(** ** Mounting *)

(** The disk holds a volume with superblock [sp] and the free map [bytes]. *)
Record volume s (sp : SfsFormat.sfs_super) (bytes : list Z) : Prop := {
  v_super : super_of_bytes (sect s SFS_SB_LOCATION) = sp;
  v_magic : sp_magic sp = SFS_MAGIC;
  v_size : 0 < sp_nblocks sp <= d_blocks (sfs_device s);
  v_room : SFS_MAP_LOCATION + SFS_BITBLOCKS (sp_nblocks sp) <= d_blocks (sfs_device s);
  v_map : map_bytes s 0 (SFS_BITBLOCKS (sp_nblocks sp)) = bytes;
  v_bytes : Forall (fun w => 0 <= w < 256) bytes;
  v_over : forall b, sp_nblocks sp <= b < SFS_BITMAPSIZE (sp_nblocks sp) ->
    KBitmap.bit (KBitmap.mkBitmap (SFS_BITMAPSIZE (sp_nblocks sp)) bytes) b = true;
  v_zero : KBitmap.bit (KBitmap.mkBitmap (SFS_BITMAPSIZE (sp_nblocks sp)) bytes) 0 = true
}.

(** What [sfs_domount] makes of the name. *)
Definition ends_name (sp : SfsFormat.sfs_super) : SfsFormat.sfs_super :=
  mkSuper (sp_magic sp) (sp_nblocks sp) (<[31%nat := 0]> (sp_volname sp)) (sp_reserved sp).

(** The state after mounting. *)
Definition mounted s sp bytes s' : Prop :=
  exists d' o, s' = mkSfs (ends_name sp) false d' (KArray.mkArray 0 0 None)
      (KBitmap.mkBitmap (SFS_BITMAPSIZE (sp_nblocks sp)) bytes) false (k_heap s) (k_ctx s) o /\
    d_ok d' /\ d_blocks d' = d_blocks (sfs_device s) /\
    forall b, 0 <= b < d_blocks (sfs_device s) -> d_sector d' b = sect s b.

Lemma bitmap_create_blocks n o :
  0 < n < 4194304 ->
  exists o', KBitmap.bitmap_create (SFS_BITMAPSIZE n) o =
      Done (Some (KBitmap.mkBitmap (SFS_BITMAPSIZE n) (zeros (512 * SFS_BITBLOCKS n))), o') \/
    KBitmap.bitmap_create (SFS_BITMAPSIZE n) o = Done (None, o').
Proof.
  intros Hn. destruct (bitblocks_spec n Hn) as (E & Hp & Hb). unfold KBitmap.bitmap_create.
  destruct (kmalloc_ok o) as [[] o1]; [|by exists o1; right]. cbn [negb].
  destruct (kmalloc_ok o1) as [[] o2]; [|by exists o2; right]. cbn [negb].
  exists o2. left. rewrite E, KBitmap.DIVROUNDUP_8 by lia. unfold KBitmap.BITS_PER_WORD.
  replace ((4096 * SFS_BITBLOCKS n + 7) / 8) with (512 * SFS_BITBLOCKS n).
  2: { replace (4096 * SFS_BITBLOCKS n + 7) with (7 + 512 * SFS_BITBLOCKS n * 8) by lia. rewrite Z.div_add by lia. done. }
  replace (4096 * SFS_BITBLOCKS n / 8) with (512 * SFS_BITBLOCKS n).
  2: { replace (4096 * SFS_BITBLOCKS n) with (512 * SFS_BITBLOCKS n * 8) by lia. by rewrite Z.div_mul. }
  by rewrite bool_decide_eq_false_2 by lia.
Qed.

Lemma wp_domount s sp bytes :
  d_ok (sfs_device s) -> d_blocksize (sfs_device s) = SFS_BLOCKSIZE -> volume s sp bytes ->
  wp sfs_domount (fun _ s' => mounted s sp bytes s') (fun e _ => e = ENOMEM) s.
Proof.
  intros Hd Hbs []. pose proof (d_law_range _ Hd) as Hrange.
  destruct (bitblocks_spec (sp_nblocks sp) ltac:(lia)) as (Hbits & Hpos & Hbound).
  unfold sfs_domount. wp_steps. rewrite bool_decide_eq_false_2 by (by intros []).
  wp_steps. unfold kmalloc at 1, wp at 1. destruct (kmalloc_ok (k_orc s)) as [[] o1]; cbn [negb]; [|by wp_steps].
  wp_steps. destruct (KArray.array_create _) as [[a|] o2] eqn:Ea; [|by wp_steps]. wp_steps.
  assert (a = KArray.mkArray 0 0 None) as ->.
  { unfold KArray.array_create in Ea. cbn in Ea. destruct (kmalloc_ok _) as [[] ?]; congruence. }
  apply wp_rblock_dev; [split; [done|unfold SFS_SB_LOCATION; cbn; lia]|done|].
  intros s1 Hq%quiet_upd. pose proof Hq as (d1 & -> & Hok1 & Hn1 & Hs1).
  change (sect (set_vnodes (set_orc s o1) (KArray.mkArray 0 0 None) o2) SFS_SB_LOCATION) with (sect s SFS_SB_LOCATION).
  rewrite v_super0. rewrite bool_decide_eq_false_2 by (by intros []). wp_steps. cbn in Hn1, Hs1.
  destruct (bitmap_create_blocks (sp_nblocks sp) o2) as (o3 & [E|E]); [lia|..]; (eapply wp_lift; [exact E|]); wp_steps; [|done].
  unfold sfs_mapio. wp_steps. cbn [sfs_super set_super set_orc set_freemap set_device sp_nblocks].
  assert (Hz : Z.of_nat (length (zeros (512 * SFS_BITBLOCKS (sp_nblocks sp)))) = 512 * SFS_BITBLOCKS (sp_nblocks sp)) by (apply length_zeros; lia).
  assert (Hl : Z.of_nat (length bytes) = 512 * SFS_BITBLOCKS (sp_nblocks sp)).
  { rewrite <- v_map0. apply length_map_bytes; [|lia]. split; [done|]. split; lia. }
  set (s2 := set_freemap _ _).
  assert (Hm2 : map_bytes s2 0 (SFS_BITBLOCKS (sp_nblocks sp)) = bytes).
  { rewrite <- v_map0. apply (map_bytes_quiet s (set_device s d1 (k_ctx s))); [split; [done|split; lia]|]. by exists d1. }
  apply wp_mapio_read; rewrite Z2Nat.id by lia.
  - split; [done|]. cbn. rewrite Hn1. split; lia.
  - cbn. lia.
  - rewrite Hm2. cbn [sfs_freemap set_freemap s2 KBitmap.v KBitmap.nbits]. intros s3 (d3 & -> & Hok3 & Hn3 & Hs3). wp_steps.
    cbn in Hn3, Hs3. exists d3, o3. split; [|split; [done|]].
    + unfold ends_name. cbn. rewrite splice_all by (apply Nat2Z.inj; lia). done.
    + split; [congruence|]. intros b Hb. rewrite Hs3, Hs1 by congruence. done.
Qed.

Lemma volume_wf s sp bytes :
  d_ok (sfs_device s) -> volume s sp bytes -> KBitmap.wf (KBitmap.mkBitmap (SFS_BITMAPSIZE (sp_nblocks sp)) bytes).
Proof.
  intros Hd []. pose proof (d_law_range _ Hd) as Hrange.
  destruct (bitblocks_spec (sp_nblocks sp) ltac:(lia)) as (Hbits & Hpos & Hbound).
  assert (Hl : Z.of_nat (length bytes) = 512 * SFS_BITBLOCKS (sp_nblocks sp)).
  { rewrite <- v_map0. apply length_map_bytes; [|lia]. split; [done|]. split; lia. }
  assert (Hdiv : (SFS_BITMAPSIZE (sp_nblocks sp) + 7) / 8 = 512 * SFS_BITBLOCKS (sp_nblocks sp)).
  { rewrite Hbits. replace (4096 * _ + 7) with (7 + 512 * SFS_BITBLOCKS (sp_nblocks sp) * 8) by lia. by rewrite Z.div_add. }
  split; cbn [KBitmap.nbits KBitmap.v]; rewrite ?Hdiv; [lia|done|done|lia].
Qed.

Lemma mounted_good s sp bytes s' : d_ok (sfs_device s) -> volume s sp bytes -> mounted s sp bytes s' -> good s'.
Proof.
  intros Hd Hv (d' & o & -> & Hok & Hn & _). pose proof (volume_wf s sp bytes Hd Hv). destruct Hv.
  pose proof (d_law_range _ Hd) as Hrange. destruct (bitblocks_spec (sp_nblocks sp) ltac:(lia)) as (Hbits & Hpos & Hbound).
  split; unfold nb, used; cbn [sfs_device sfs_super sfs_freemap ends_name sp_nblocks KBitmap.nbits]; [done|lia|done|lia|done|done].
Qed.

(** ** A mounted volume *)

Definition bb s : Z := SFS_BITBLOCKS (nb s).

(** Blocks below are the superblock, the root inode and the free map. *)
Definition first_block s : Z := SFS_MAP_LOCATION + bb s.

(** A loaded vnode: in use, a sound file, its inode in a block of its own. *)
Record vnode_ok s (p : ptr) sv : Prop := {
  vk_ptr : p ≠ NULL;
  vk_file : file_ok s (sv_i sv);
  vk_ref : 0 < vn_refcount (sv_v sv);
  vk_open : 0 <= vn_opencount (sv_v sv);
  vk_ino : sv_ino sv = SFS_ROOT_LOCATION \/ first_block s <= sv_ino sv;
  vk_range : 0 < sv_ino sv < nb s;
  vk_used : used s (sv_ino sv) = true
}.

TRY IT – Reproduce, exactly and in full, the lines from the one that contains "(** ** A mounted volume *)" to the end of the material.

TASK OUTPUT –
(** ** A mounted volume *)

Definition bb s : Z := SFS_BITBLOCKS (nb s).

(** Blocks below are the superblock, the root inode and the free map. *)
Definition first_block s : Z := SFS_MAP_LOCATION + bb s.

(** A loaded vnode: in use, a sound file, its inode in a block of its own. *)
Record vnode_ok s (p : ptr) sv : Prop := {
  vk_ptr : p ≠ NULL;
  vk_file : file_ok s (sv_i sv);
  vk_ref : 0 < vn_refcount (sv_v sv);
  vk_open : 0 <= vn_opencount (sv_v sv);
  vk_ino : sv_ino sv = SFS_ROOT_LOCATION \/ first_block s <= sv_ino sv;
  vk_range : 0 < sv_ino sv < nb s;
  vk_used : used s (sv_ino sv) = true
}.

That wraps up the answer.